• _Task statement_: Your answer must be every line of the data that contains "number".

────────────────────────────────────────

(** * HR automation system: the CV parsing and categorisation pipeline

    A shallow embedding of [hr_app/utils/cv_parser.py] (classes [CVParser]
    and [CVAnalyzer]), of the methods of [Candidate] in [hr_app/models.py]
    and of the POST branches of [upload_cv], [process_cv] and
    [categorize_candidates] in [hr_app/views.py], together with the
    properties of the pipeline.

    Conventions of the embedding.
    - A Python [str] is a list of characters; a character is one of the 256
      code points U+0000..U+00FF, carried by [ascii] and read as Latin-1.
      The classes [\w], [\s], [\d], [str.lower], [str.isupper] and
      [str.strip] follow CPython's Unicode tables on that block.
    - A Python [float] is an IEEE 754 binary64 number: [float] of a digit
      string, [+] and [/] round to nearest, ties to even, and overflow to
      infinity, as [SpecFloat] of the Standard Library defines them.  Once
      computed, a number is kept by its value: a rational, an infinity or
      not-a-number.
    - [print] writes to [sys.stdout], and the write may raise: the stream
      is part of the environment, next to the document libraries. *)

From Stdlib Require Import String Ascii List Bool Arith NArith ZArith QArith Lia.
From Stdlib Require Import Qpower SpecFloat DecimalString.
Import ListNotations.

Close Scope Q_scope.
Close Scope Z_scope.
Close Scope N_scope.
Open Scope string_scope.
Open Scope list_scope.
Open Scope nat_scope.

Set Implicit Arguments.

(** ** Strings *)

Definition str := list ascii.

Definition of_string (s : string) : str := list_ascii_of_string s.
Coercion of_string : string >-> str.

Definition cat (a b : str) : str := a ++ b.
Infix "+++" := cat (at level 60, right associativity).

Definition LF : ascii := ascii_of_nat 10.
Definition CR : ascii := ascii_of_nat 13.
Definition SP : ascii := ascii_of_nat 32.

Definition nl : str := [LF].

Definition code (c : ascii) : N := N_of_ascii c.

Definition between (lo hi : N) (c : ascii) : bool :=
  ((lo <=? code c) && (code c <=? hi))%N.

Fixpoint str_eqb (a b : str) : bool :=
  match a, b with
  | [], [] => true
  | x :: a', y :: b' => Ascii.eqb x y && str_eqb a' b'
  | _, _ => false
  end.

(** [Py_UNICODE_ISSPACE] on U+0000..U+00FF: TAB..CR, FS..US, space, NEL,
    NBSP. *)
Definition is_space (c : ascii) : bool :=
  between 9 13 c || between 28 32 c
  || (code c =? 133)%N || (code c =? 160)%N.

(** [Py_UNICODE_ISDECIMAL] on the block: the ten ASCII digits. *)
Definition is_digit (c : ascii) : bool := between 48 57 c.

Definition is_ascii_upper (c : ascii) : bool := between 65 90 c.
Definition is_ascii_lower (c : ascii) : bool := between 97 122 c.

(** Upper-case letters of the block: A-Z, U+00C0..U+00DE without the
    multiplication sign. *)
Definition is_upper (c : ascii) : bool :=
  is_ascii_upper c || (between 192 222 c && negb (code c =? 215)%N).

(** Characters with the Lowercase property: a-z, the two ordinal
    indicators, the micro sign, U+00DF..U+00FF without the division sign. *)
Definition is_lower (c : ascii) : bool :=
  is_ascii_lower c || (code c =? 170)%N || (code c =? 181)%N
  || (code c =? 186)%N || (between 223 255 c && negb (code c =? 247)%N).

(** [Py_UNICODE_ISALNUM]: letters, the digits, and the numeric signs
    superscript 1 2 3 and the three vulgar fractions. *)
Definition is_alnum (c : ascii) : bool :=
  is_digit c || is_upper c || is_lower c
  || (code c =? 178)%N || (code c =? 179)%N || (code c =? 185)%N
  || between 188 190 c.

(** [\w] *)
Definition is_word (c : ascii) : bool :=
  is_alnum c || (code c =? 95)%N.

(** [str.lower] on one character: every upper-case letter of the block has
    its lower-case partner 32 code points above. *)
Definition lower_char (c : ascii) : ascii :=
  if is_upper c then ascii_of_N (code c + 32) else c.

(** The upper-case partner inside the block, when there is one. *)
Definition upper_char (c : ascii) : ascii :=
  if is_ascii_lower c || (between 224 254 c && negb (code c =? 247)%N)
  then ascii_of_N (code c - 32) else c.

Definition lower (s : str) : str := map lower_char s.

(** [str.isupper]: no lower-case character and at least one upper-case. *)
Definition isupper (s : str) : bool :=
  forallb (fun c => negb (is_lower c)) s && existsb is_upper s.

Fixpoint lstrip (s : str) : str :=
  match s with
  | c :: tl => if is_space c then lstrip tl else s
  | [] => []
  end.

────────────────────────────────────────

• _Written response_:
    - A Python [float] is an IEEE 754 binary64 number: [float] of a digit
      computed, a number is kept by its value: a rational, an infinity or
      not-a-number.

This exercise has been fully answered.